Não sei para quê escrevo, nem como. Sento e escrevo. Não sei por quê quero ser lida, mas quero. Minha escrita não tem manual. Por isso a julgo inevitável – no sentido de que não há muito que possa fazer, a não ser sentar e escrever. À parte disso, não compreendo mais nada, o que me causa uma alegria e ansiedade enormes. Por não compreendê-la, temo que um dia ela se vá, e a fonte se esgote (mas uma voz otimista que me forcei a criar diz: calma, se é sobre a vida, matéria não há de faltar).

Aprendi a escrever enquanto criança, na escola. Meu primeiro livro fiz antes disso. Na minha escola aprendi que pra contar história não precisava saber escrever, e ditei para a professora, palavra por palavra, a fantástica história do melão chorão que fazia xixi. Apesar de tantas faltas de liberdade inerentes à escola, muito era possível naquela, onde aprendi também a fazer amigos e a discordar (às vezes) de (algumas) autoridades. Me lembro de discussões sem fim com o professor de história sobre nosso otimismo ingênuo, e anos depois fui encontrar um pedacinho de papel entre meus materiais escolares que dizia:

Carta para mim aos 21 anos
Eu acredito que se cada um fizer a sua parte o mundo será melhor.

Esse foi o fim de um debate acirrado sobre nossas visões de mundo: os alunos da sexta série A acreditavam que de gota em gota poderíamos mudar o mundo; o professor nos garantiu que aos 21 anos já não pensaríamos bem assim, e nos orientou a escrever esse lembrete para quebrar nossas pequenas caras no futuro. Emputecidos, escrevemos, certos de que jamais mudaríamos de ideia.

Mas ouvíamos atentos. Entre detalhes sórdidos sobre os cintos de castidade e aqueles incríveis desenhos de feudos completos no quadro-negro, via-se naquele professor um leve tom de foda-se para aquilo tudo que nos intrigava. Era interessante porque esse desinteresse se misturava com uma preocupação conosco e com o mundo – só quem se preocupa defende ativamente sua revolta. Aprendemos ao menos que havia debate; nem todos concordariam sempre. Aprendemos o que era anarquia, pois ele dizia ser anárquico. Detestava crianças. E nos prometia que em pouquíssimos anos seríamos amigos, e conversaríamos de igual para igual.

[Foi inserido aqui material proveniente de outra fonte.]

(** * Verification of the sandwich agent's orchestration core

    A shallow embedding of four modules of [src/sandwich/agent]:
    - [state_machine.py]  (module [StateMachine] below),
    - [error_handler.py]  (module [ErrorHandler]),
    - [forager.py]        (module [Forager]),
    - [selector.py]       (module [Selector]).

    Python objects mutated through [self] are threaded as explicit state,
    raised exceptions are an [Outcome], and the ambient effects the four
    modules use (the [logging] module, [uuid4], [datetime.now],
    [random.choice]) live in a [World] that every method threads along. *)

From Stdlib Require Import ZArith List Bool Lia.
From Corelib Require Import SpecFloat.
From Corelib Require PrimFloat FloatOps.
From stdpp Require Import base gmap strings list fin_maps.

Local Open Scope string_scope.
Local Open Scope list_scope.
Local Open Scope Z_scope.

(** ** The Python runtime the modules rely on *)

Module Py.

(** A call either returns a value or raises. *)
Inductive Outcome (E A : Type) : Type :=
| Returned (a : A)
| Raised (e : E).
Arguments Returned {E A} a.
Arguments Raised {E A} e.

Definition is_returned {E A} (o : Outcome E A) : bool :=
  match o with Returned _ => true | Raised _ => false end.

(** [float] is IEEE 754 binary64; its operations are the ones of
    [SpecFloat] at precision 53 and maximal exponent 1024. *)
Definition float : Type := spec_float.
Definition prec : Z := 53.
Definition emax : Z := 1024.
Definition fadd : float -> float -> float := SFadd prec emax.
Definition fsub : float -> float -> float := SFsub prec emax.
Definition fmul : float -> float -> float := SFmul prec emax.
Definition fdiv : float -> float -> float := SFdiv prec emax.
(** [a < b], [a <= b], [a == b] on floats; [a > b] is [flt b a] and
    [a >= b] is [fle b a]. *)
Definition flt : float -> float -> bool := SFltb.
Definition fle : float -> float -> bool := SFleb.
Definition feq : float -> float -> bool := SFeqb.

Definition UUID : Type := N.
Definition datetime : Type := N.

(** Values of type [Any] stored in payload dictionaries. *)
Inductive Value : Type :=
| VNone
| VBool (b : bool)
| VInt (z : Z)
| VFloat (f : float)
| VStr (s : string).

(** [logging]: a record keeps its level, its format string and the
    arguments, unformatted, as [logging.LogRecord] does. *)
Inductive LogLevel : Type := DEBUG | INFO | WARNING | ERROR.

Inductive LogArg : Type :=
| ArgStr (s : string)
| ArgInt (z : Z)
| ArgFloat (f : float)
| ArgUUID (u : UUID).

Record LogRecord : Type := mkLog {
  levelname : LogLevel;
  msg : string;
  args : list LogArg
}.

(** The world outside the program: what the next calls of [uuid4],
    [datetime.now] and [random] will answer, how many such answers have
    been consumed, and the log written so far (oldest first). *)
Record World : Type := mkWorld {
  uuid4_at : nat -> UUID;
  now_at : nat -> datetime;
  random_at : nat -> nat;
  ticks : nat;
  log : list LogRecord
}.

(** A world for the examples: identifiers and times count up, nothing is
    logged yet. *)
Definition w0 : World := mkWorld N.of_nat N.of_nat id 0%nat [].

Definition tick (w : World) : World :=
  mkWorld (uuid4_at w) (now_at w) (random_at w) (S (ticks w)) (log w).

Definition emit (r : LogRecord) (w : World) : World :=
  mkWorld (uuid4_at w) (now_at w) (random_at w) (ticks w) (log w ++ [r]).

(** Computations over an object [S] (the [self] of a method) in a world,
    which may raise an [E]. *)
Definition M (S E A : Type) : Type := S -> World -> Outcome E A * S * World.

Definition ret {S E A} (a : A) : M S E A := fun s w => (Returned a, s, w).

Definition raise {S E A} (e : E) : M S E A := fun s w => (Raised e, s, w).

Definition bind {S E A B} (m : M S E A) (k : A -> M S E B) : M S E B :=
  fun s w =>
    match m s w with
    | (Returned a, s', w') => k a s' w'
    | (Raised e, s', w') => (Raised e, s', w')
    end.

Definition get {S E} : M S E S := fun s w => (Returned s, s, w).

Definition put {S E} (s : S) : M S E unit := fun _ w => (Returned tt, s, w).

Definition logger {S E} (lvl : LogLevel) (fmt : string) (a : list LogArg) : M S E unit :=
  fun s w => (Returned tt, s, emit (mkLog lvl fmt a) w).

Definition uuid4 {S E} : M S E UUID :=
  fun s w => (Returned (uuid4_at w (ticks w)), s, tick w).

Ainda hoje acho uma loucura conversar de igual para igual com gente grande. Tenho pretensões muito tímidas com relação à minha escrita – tão pequenas que nem sei quais são. Somente escrevo, do jeito que aprendi. Desde a escola. Como aquele professor, me preocupo o suficiente para me guardar o meu direito de escrever minhas baboseiras nas quais não vejo sentido algum. E publico da maneira que tanto me agrada, num blog, porque numa boa conversa você fala e ouve, assim como acontece aqui, no bar do escritor. Para uma boa bebedora que conversa melhor por escrito, quer lugar mais aconchegante?


Mestre Gigio, é um prazer poder, finalmente, conversar com você!